Andrea DA FIRENZE, Le miracle de Pentecôte, 1366, fresque, Chapelle des Espagnols, Santa Maria Novella, Florence, Italie

[1] Saint Grégoire, Sur l’Evangile, homélie 20.

[2] Cette union des membres du Corps du Christ que nous formons est l’objet de l’enseignement de Saint Paul dans la seconde lecture de ce jour : Cf. 1 Co 12, 3 – 13)

[3] Les sept dons du Saint Esprit sont la crainte, la force, la piété, la science, la sagesse, le conseil et l’intelligence. Pour approfondir ces dons, lisez les chapitres 12 à 14 de la première Epître de Saint Paul aux Corinthiens. A cela le Catéchisme de l’Eglise Catholique précise aux numéros 1830-31 que « la vie morale des chrétiens est soutenue par les dons du Saint Esprit. Ceux-ci sont des dispositions permanentes qui rendent l’homme docile à suivre les impulsions de l’Esprit Saint […] ils complètent et mènent à leur perfection les vertus de ceux qui les reçoivent. Ils rendent les fidèles dociles à obéir avec promptitude aux inspirations divines ».

[4] Le Pape François a signé en date du 11 février 2018 – 160e anniversaire des Apparitions de Lourdes – l’institution pour l’Eglise de rite romain la mémoire obligatoire de « Marie, Mère de l’Eglise ». Cette mémoire est édictée pour le lundi suivant la Pentecôte.

[5] Pour approfondir le mystère de la Visitation, nous vous invitons à écouter la troisième homélie du cycle commentant l’Ave Maria. http://voxindeserto.fr/commentaire-de-lave-maria/

[6] L’école française de spiritualité est un courant issu de la Réforme catholique du XVIIe siècle. Elle regroupe les oratoriens du Cardinal de Bérulle, Charles Condren, Monsieur Olier et les prêtres de Saint Sulpice, Saint Vincent de Paul et les prêtres Lazaristes, Saint Jean Eudes, Saint Louis-Marie Grignon de Montfort et parfois même Bossuet.

[7] Cela est manifeste dans le tableau de Pentecôte que Monsieur Olier commanda à Charles le Brun pour le Séminaire de Saint Sulpice. La Sainte Vierge y a une place prépondérante et plus qu’une langue de feu, c’est un vivier lumineux qui par la Sainte Vierge communique le souffle du Saint Esprit autant que ces langues de feu sur les Apôtres. Il s’agit de l’illustration jointe à cette Homélie.

[8] Pour éclaircir cette « stérilité du Saint Esprit » reprenons les termes familiers du Credo. Nous y affirmons premièrement que Dieu le Père a engendré Dieu le Fils.

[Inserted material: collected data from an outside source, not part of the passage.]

(* ===== verification/NetConnect.v ===== *)
(** The one request the egress proxy reads, [CONNECT host:port]:
    [crates/bubbler-net-proxy/src/connect.rs].

    [parse] is the source's pure function over the bytes read so far.  Its
    header loop has fuel; [headers_total] shows that the fuel [parse] gives it
    is always enough, because the loop refuses the sixty-fifth field. *)
From S2P Require Export NetAllow.

Definition MAX_REQUEST_LINE : Z := 512.
Definition MAX_TARGET : Z := 259.
Definition MAX_HEADERS : Z := Z.shiftl 8 10.
Definition MAX_HEADER_COUNT : Z := 64.

Definition CRLF : bytes := [CR; LF].

Definition ESTABLISHED : bytes := B "HTTP/1.1 200 Connection established" ++ CRLF ++ CRLF.

Record Request := mkRequest { r_host : bytes; r_port : Z; consumed : Z }.

#[global] Instance Request_eq_dec : EqDecision Request.
Proof. solve_decision. Defined.

Module Status.

Record t := mk { code : Z; reason : bytes; allow_header : bool }.

#[global] Instance eq_dec : EqDecision t.
Proof. solve_decision. Defined.

Definition new (code : Z) (reason : bytes) : t := mk code reason false.

Definition INCOMPLETE : t := new 0 (B "Incomplete").
Definition BAD_REQUEST : t := new 400 (B "Bad Request").
Definition FORBIDDEN : t := new 403 (B "Forbidden").
Definition METHOD_NOT_ALLOWED : t := mk 405 (B "Method Not Allowed") true.
Definition REQUEST_TIMEOUT : t := new 408 (B "Request Timeout").
Definition URI_TOO_LONG : t := new 414 (B "URI Too Long").
Definition SERVICE_UNAVAILABLE : t := new 503 (B "Service Unavailable").
Definition BAD_GATEWAY : t := new 502 (B "Bad Gateway").
Definition GATEWAY_TIMEOUT : t := new 504 (B "Gateway Timeout").

Definition response (s : t) : bytes :=
  let allow := if allow_header s then B "Allow: CONNECT" ++ CRLF else [] in
  B "HTTP/1.1 " ++ decimal (code s) ++ B " " ++ reason s ++ CRLF ++ allow ++
  B "Content-Length: 0" ++ CRLF ++ B "Connection: close" ++ CRLF ++ CRLF.

End Status.

Definition is_token (b : byte) : bool :=
  is_ascii_alphanumeric b || bool_decide (b ∈ B "!#$%&'*+-.^_`|~").

(** [(lo..=hi).contains(&b)]. *)
Definition byte_in (lo hi : Z) (b : byte) : bool := (lo <=? u8 b) && (u8 b <=? hi).

Definition split_line (buf : bytes) (at_ window : Z) (over : Status.t)
  : result Status.t (bytes * Z) :=
  let rest := from buf at_ in
  let limit := Z.min (len rest) window in
  match position (fun b => bool_decide (b = LF)) (upto rest limit) with
  | Some i => Ok (without_suffix [CR] (upto rest i), at_ + i + 1)
  | None => if len rest >? window then Err over else Err Status.INCOMPLETE
  end.

Definition target_of (target : bytes) : result Status.t (bytes * Z) :=
  if len target >? MAX_TARGET then Err Status.URI_TOO_LONG
  else if negb (utf8_valid target) then Err Status.BAD_REQUEST
  else
    '(host, port) ← ok_or (rsplit_once COLON target) Status.BAD_REQUEST;
    if starts_with [LBRACKET] host then Err Status.FORBIDDEN
    else if bool_decide (port = []) || (len port >? 5) || negb (forallb is_ascii_digit port)
    then Err Status.BAD_REQUEST
    else match parse_uint U16_MAX port with
    | None => Err Status.BAD_REQUEST
    | Some port =>
      if port =? 0 then Err Status.BAD_REQUEST
      else
        let name := without_suffix [DOT] host in
        let labels := split_on DOT name in
        if match last labels with
           | Some l => negb (bool_decide (l = [])) && forallb is_ascii_digit l
           | None => false
           end
        then Err Status.FORBIDDEN
        else if negb (forallb (fun l => is_ok (HostPattern.check_label l)) labels)
        then Err Status.BAD_REQUEST
        else Ok (to_ascii_lowercase name, port)
    end.

Definition request_line (line : bytes) : result Status.t (bytes * Z) :=
  if negb (forallb (fun b => bool_decide (b = SPACE) || byte_in 33 126 b) line)
  then Err Status.BAD_REQUEST
  else match split_on SPACE line with
  | [method; target; version] =>
      if negb (bool_decide (method = B "CONNECT")) then Err Status.METHOD_NOT_ALLOWED
      else if negb (bool_decide (version = B "HTTP/1.1")) && negb (bool_decide (version = B "HTTP/1.0"))
      then Err Status.BAD_REQUEST
      else target_of target
  | _ => Err Status.BAD_REQUEST
  end.

Definition field (line : bytes) : result Status.t bool :=
  if starts_with [SPACE] line || starts_with [TAB] line then Err Status.BAD_REQUEST
  else
    colon ← ok_or (position (fun b => bool_decide (b = COLON)) line) Status.BAD_REQUEST;
    let name := upto line colon in
    let value := from line (colon + 1) in
    if bool_decide (name = []) || negb (forallb is_token name) then Err Status.BAD_REQUEST
    else if negb (forallb (fun b => bool_decide (b = TAB) || byte_in 32 126 b) value)
    then Err Status.BAD_REQUEST
    else Ok (eq_ignore_ascii_case name (B "host")).

(** The loop of [parse]: [Some] of where the blank line ended and how many
    [Host] fields there were; [None] is a loop that ran out of fuel. *)
Fixpoint headers (fuel : nat) (buf : bytes) (at_ hosts fields : Z)
  : option (result Status.t (Z * Z)) :=
  match fuel with
  | O => None
  | S fuel =>
    if at_ >=? MAX_HEADERS then Some (Err Status.BAD_REQUEST)
    else match split_line buf at_ (MAX_HEADERS - at_) Status.BAD_REQUEST with
    | Err e => Some (Err e)
    | Ok (line, next) =>
      if bool_decide (line = []) then Some (Ok (next, hosts))
      else
        let fields := fields + 1 in
        if fields >? MAX_HEADER_COUNT then Some (Err Status.BAD_REQUEST)
        else match field line with
        | Err e => Some (Err e)
        | Ok h => headers fuel buf next (if h then hosts + 1 else hosts) fields
        end
    end
  end.

Definition parse (buf : bytes) : option (result Status.t Request) :=
  match split_line buf 0 MAX_REQUEST_LINE Status.URI_TOO_LONG with
  | Err e => Some (Err e)
  | Ok (line, at_) =>
    match request_line line with
    | Err e => Some (Err e)
    | Ok (host, port) =>
      match headers 65 buf at_ 0 0 with
      | None => None
      | Some (Err e) => Some (Err e)
      | Some (Ok (at_, hosts)) =>
          if negb (hosts =? 1) then Some (Err Status.BAD_REQUEST)
          else Some (Ok (mkRequest host port at_))
      end
    end
  end.

Lemma MAX_HEADERS_val : MAX_HEADERS = 8192.
Proof. reflexivity. Qed.

(** ** Lines *)

(** [buf] from [a] on starts with the raw line [raw] and its terminator, which
    ends at [b]. *)
Definition line_at (buf : bytes) (a b : Z) (raw : bytes) : Prop :=
  LF ∉ raw /\ exists p q, buf = p ++ raw ++ LF :: q /\ len p = a /\ b = a + len raw + 1.

Lemma no_lf_iff l : LF ∉ l <-> Forall (fun b => bool_decide (b = LF) = false) l.
Proof.
  rewrite Forall_forall. setoid_rewrite bool_decide_eq_false. split; [intros ? x ? ->; done|].
  intros H Hin. by apply (H LF).
Qed.

Lemma position_lf l i :
  position (fun b => bool_decide (b = LF)) l = Some i <->
  exists a b, l = a ++ LF :: b /\ len a = i /\ LF ∉ a.
Proof.
  rewrite position_some. setoid_rewrite no_lf_iff. split.
  - intros (a & x & b & -> & Hi & Hx%bool_decide_eq_true & Ha). subst. by exists a, b.
  - intros (a & b & -> & Hi & Ha). exists a, LF, b. by rewrite bool_decide_eq_true.
Qed.

Lemma split_line_ok buf a w over line b :
  0 <= a <= len buf ->
  split_line buf a w over = Ok (line, b) <->
  exists raw, line_at buf a b raw /\ line = without_suffix [CR] raw /\ b <= a + w.
Proof.
  intros Ha. destruct (cut_at buf a Ha) as (p & rest & -> & Hp).
  unfold split_line. rewrite <-Hp, from_app. clear Ha.
  split.
  - destruct (position _ _) eqn:E; [|by destruct (_ >? _)]. intros [= <- <-].
    apply position_lf in E as (x & y & Hxy & Hz & Hx).
    assert (rest = x ++ LF :: (y ++ from rest (Z.min (len rest) w))) as Hr.
    { rewrite <-(upto_from rest (Z.min (len rest) w)) at 1. by rewrite Hxy, <-app_assoc. }
    exists x. split; [|split].
    + split; [done|]. eexists p, _. rewrite Hr at 1. split_and!; [done|done|lia].
    + by rewrite Hr, <-Hz, upto_app.
    + apply (f_equal len) in Hxy. unfold upto in Hxy. len_lia.
  - intros (raw & (Hraw & p' & q & Heq & Hp' & Hb) & -> & Hw).
    apply app_len_inj in Heq as [<- ->]; [|done].
    assert (position (fun b => bool_decide (b = LF))
       (upto (raw ++ LF :: q) (Z.min (len (raw ++ LF :: q)) w)) = Some (len raw)) as ->.
    { apply position_lf. exists raw, (upto q (Z.min (len (raw ++ LF :: q)) w - len raw - 1)).
      split_and!; [|done|done]. rewrite upto_app_ge, upto_cons by len_lia.
      done. }
    rewrite upto_app. repeat f_equal. lia.
Qed.

(** A line is looked for only in what has been read, so more input never
    changes an answer other than [INCOMPLETE]. *)
Lemma split_line_more buf more a w over :
  0 <= a <= len buf -> split_line buf a w over <> Err Status.INCOMPLETE ->
  split_line (buf ++ more) a w over = split_line buf a w over.
Proof.
  intros Ha Hne. destruct (split_line buf a w over) as [[line b]|e] eqn:E.
  - apply split_line_ok; [len_lia|]. apply split_line_ok in E as (raw & (Hr & p & q & -> & ? & ?) & ? & ?); [|done].
    exists raw. split_and!; [|done|done]. split; [done|]. exists p, (q ++ more).
    rewrite <-!app_assoc. done.
  - unfold split_line in *. destruct (cut_at buf a Ha) as (p & rest & -> & Hp).
    rewrite <-app_assoc. rewrite <-Hp, from_app in *.
    destruct (position _ _) eqn:E'; [done|]. rewrite Z.gtb_ltb in *.
    destruct (Z.ltb_spec w (len rest)); [|by injection E as <-]. injection E as <-.
    assert (upto (rest ++ more) (Z.min (len (rest ++ more)) w) = upto rest (Z.min (len rest) w)) as ->.
    { rewrite upto_app_le by lia. f_equal. len_lia. }
    rewrite E', (proj2 (Z.ltb_lt _ _)); [done|len_lia].
Qed.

Puis, concernant la génération du Saint Esprit nous affirmons qu’Il procède et du Père et du Fils. Ainsi donc si le Père a engendré le Fils, et si conjointement l’Esprit Saint procède du Père et du Fils, il n’est quant à Lui à l’origine d’aucune autre personne divine. C’est de cette « stérilité » que veut parler ici Saint Louis Marie. Stérilité qu’il ne faut donc envisager que concernant la génération des trois personnes divines.

[9] Ici Saint Louis-Marie évoque la mission de l’Esprit Saint. Il est Celui par qui se réalise le dessein de Dieu : faire de nous des fils. En cela le Saint Esprit est l’Esprit d’adoption. Pour le dire d’un trait : nous avons à devenir par la grâce ce que le Verbe est par nature : fils du Père. Nous le sommes par le Fils et dans l’Esprit Saint. Saint Paul développe ce thème dans l’Epître aux Romains (Rm 8, 22-27) que la Liturgie de Pentecôte nous donne à entendre lors de la seconde Epître de la Messe de la vigile de Pentecôte.

[10] Saint Louis-Marie Grignon de Monfort, Traité de la vraie dévotion, n° 20.